Wednesday, September 29, 2010

Riding with Lori

"Can we meet on the I-205 bike path at 9?," Lori's email said last night. "You bet! See you then," I responded with more enthusiasm than I actually have for waking up before 7am. But, when the alarm went off I popped out of bed. I was excited for our first try at a ride together. To get to Division, I climbed over Tabor and pulled up at our designated meeting site exactly at 9am. Lori wasn't there yet so I pulled out my theraband and did some monster walks while waiting.

When I saw a beautiful brunette approaching on a spiffy little city bike, I was ready with my camera. "I'm feeling a little intimidated," Lori said when she stopped. "Okay," I replied. I get it. A year ago, things that seem intuitive to me now seemed like baffling mysteries to me. I had no idea how to pronounce chamois or derailleur. Chamois Butt'r and it's possible application were a complete mystery to me. Clipless pedals (and why they are called clipless) boggled the mind and why anyone would consider wearing them was beyond understanding. I thought riding jerseys were ugly and bicycle tans ridiculous looking. "Oh, what a year can do," I thought, standing there with my full kit on and well-defined bicycle tan. But, "Okay," was all I could muster in response not quite knowing how to put all that.

Lori is one of my favorite people. She is kind and warm. She loves her husband and her dogs and, like me, has a bit of wanderlust. She is a little older than me and I appreciate her insights and wisdom. Plus, she has a great laugh and when she laughs uproariously at one of my many stories, well, who wouldn't love to be around someone like that?
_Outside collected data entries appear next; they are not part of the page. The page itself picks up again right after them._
(** * SitePulse: the pinger worker of [app.py]

    A shallow embedding of [pinger_worker] (app.py, lines 34-76) and of the
    few library operations it relies on, followed by the properties of the
    scheduler that the specification states about it.

    Conventions of the embedding.
    - Firestore documents are finite maps from field names to values
      ([gmap string value]); the store maps document references to
      documents.
    - Python floats are modelled by exact rationals extended with the two
      infinities and NaN ([pyfloat]); rounding is not modelled.
    - Python exceptions are values of [exn]; a computation is a function
      from a [state] to an [outcome] and a new state (monad [M]).
    - Everything the worker obtains from outside (clock readings, streamed
      snapshots, HTTP outcomes, server timestamps, transport faults) is read
      from a [world] oracle, indexed by a step counter kept in the state. *)

From Stdlib Require Import ZArith QArith Lia Ascii.
From stdpp Require Import gmap strings list fin_maps.

Local Open Scope Z_scope.

(** ** Python values held in Firestore documents *)

(** A Python float: a finite value, an infinity, or NaN. *)
Inductive pyfloat : Type :=
| Fin (q : Q)
| PInf
| NInf
| NaN.

(** The values [monitor.to_dict()] can hold, plus the write sentinel
    [firestore.SERVER_TIMESTAMP], which is never stored but is the default
    of [monitor_data.get('lastChecked', ...)] and part of update payloads.
    [VStr] stands for text and byte strings alike; [VOther] is a value of
    one of the remaining Firestore types (array, map, geopoint, reference),
    of which the worker observes only the truth value. *)
Inductive value : Type :=
| VNone
| VBool (b : bool)
| VInt (z : Z)
| VFloat (f : pyfloat)
| VStr (s : string)
| VTimestamp (t : Q)
| VSentinel
| VOther (nonempty : bool).

Inductive net_failure : Type :=
| ConnectionRefused
| DNSFailure
| Timeout
| TLSFailure
| TooManyRedirects
| InvalidURL.

(** Exceptions; all of them are subclasses of [Exception] (interrupts and
    [SystemExit] are not modelled). [NotFound] and [StoreUnavailable] are
    raised by the Firestore client, [RequestException] by [requests]. *)
Inductive exn : Type :=
| TypeError
| ValueError
| OverflowError
| NotFound
| StoreUnavailable
| RequestException (k : net_failure)
| OtherError.

Inductive outcome (A : Type) : Type :=
| Ok (a : A)
| Raise (e : exn).
Arguments Ok {A} a.
Arguments Raise {A} e.

Abbreviation doc := (gmap string value).
Abbreviation ref := (string * string)%type.

(** ** Built-in operations used by the worker *)

Definition Qltb (a b : Q) : bool := (Qnum a * QDen b <? Qnum b * QDen a).

(** [dict.get(key, default)] *)
Definition dict_get (d : doc) (key : string) (default : value) : value :=
  match d !! key with
  | Some v => v
  | None => default
  end.

(** [hasattr(v, 'timestamp')]: only Firestore timestamps (datetimes) have
    the attribute. *)
Definition has_timestamp (v : value) : bool :=
  match v with
  | VTimestamp _ => true
  | _ => false
  end.

(** [v.timestamp()] for a value that has the attribute. *)
Definition timestamp (v : value) : value :=
  match v with
  | VTimestamp t => VFloat (Fin t)
  | _ => v
  end.

(** Truth value of a Python object ([if not url]). *)
Definition truthy (v : value) : bool :=
  match v with
  | VNone => false
  | VBool b => b
  | VInt z => negb (z =? 0)
  | VFloat (Fin q) => negb (Qnum q =? 0)
  | VFloat _ => true
  | VStr s => negb (String.eqb s "")
  | VTimestamp _ => true
  | VSentinel => true
  | VOther nonempty => nonempty
  end.

(** *** [int(x)] *)

Definition is_space (c : ascii) : bool :=
  let n := Ascii.nat_of_ascii c in
  ((9 <=? n) && (n <=? 13) || (28 <=? n) && (n <=? 32))%nat.

Definition digit_of (c : ascii) : option Z :=
  let n := Z.of_nat (Ascii.nat_of_ascii c) in
  if (48 <=? n) && (n <=? 57) then Some (n - 48) else None.

Fixpoint lstrip (s : list ascii) : list ascii :=
  match s with
  | c :: s' => if is_space c then lstrip s' else s
  | [] => []
  end.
We rode south together for a while, Lori in front, so I could get an idea of her pace. Then we pulled onto the Springwater heading east towards Powell Butte. We rode side by side and talked like we usually do, some lighthearded topics, some serious, often funny. Then I said, "I'm going to stop," and I started slowing down. "Everything okay," Lori said, sounding concerned. "No, I just want a picture of the cat." "Oh!"

Making our way towards a 4-way stop, we came to a brief pause, but I continued on. A car was just coming around the corner an Lori yelled at me, "Sara!" with a stern, motherly voice. I felt immediately ashamed, but then thought, "Hey, I didn't do anything wrong. They have a stop sign!" So, I told her as much and she instantly switched to her normal ebullient tone saying, "Oh, I didn't see that! Okay."

We stopped on a bridge by a father and his toddler. The father wanted to get back on the bike but the kid just wanted to run! It was cute. I cracked a hard-boiled egg on my helmet and Lori said, "Whoa, old school." I love cracking eggs on my helmet. It's that whole easily entertained thing again.

A little less than three miles from the end of the trail, Lori was ready to turn back. We said our goodbyes as at this point we had been riding together for well over our initially planned hour. (1:20, I think). "Maybe I'll be able to ride to the end and then catch you before you get to Powell Butte," I said. Lori looked skeptical and said, "Or I'll just see you Monday."

I burst off, trying mightily to get to the end so I could catch her before she turned for home. At the end I stopped momentarily to eat a banana and was back pedaling before I was even done chewing. 21 miles per hour, 21.5 miles per hour. In my head I tried to do the LSAT question. 2 cyclists depart heading in opposite directions. One is averaging 18 miles per hour and turns around after 3 miles. The other is going 12 miles per hour. Will the first cyclist catch the second cyclist before she turns for home after 7 miles? Doubtful. At least, by the time I was about a mile from Powell Butte, and really wanted to take a picture of the sheep, I'd waived the white flag. I hope the rest of your ride was great, Lori. It sure was fun to try to catch you.

As I'm taking the picture of the sheep above, I hear the hearty laugh of a not-really-so-young-anymore-but-still-really-fit man coming towards me. His muscular pitbull is striding purposefully ahead of him attached to an eight-foot rope. "It's nice to have them on this trail, isn't it?," he asked. "I love the sheep," I said in reply. He had a long white beard and an Indiana Jones Hat on. He looked like he was the kind of person who could have hiked the Pacific Crest Trail. I liked him immediately. Then he said, "Well, you have a real nice day today, hon." Awww, and he talks like a New Jersey waitress. It's amazing how much more I like people since I started cycling. These short little interactions with people I would normally never see have, in many ways, restored my trust in humanity.
At the Springwater Corridor mural, I called home. "I'm freezing, can you turn on the sauna?"
I rode over Tabor and got this little shot of the city coming down and after 36.5 miles pulled into home. It's a great feeling to be well over my 83-mile road bike goal for the week and my plans are to just keep riding tomorrow with maybe some time on Reilly Friday. A great week of riding seems just mean a great week in general for me, now. I hope in a year, Lori, you feel the same way, too.


  1. Thanks again for such a fun ride. I'm heading out on my bike again today.

  2. Always love your pictures and your writing.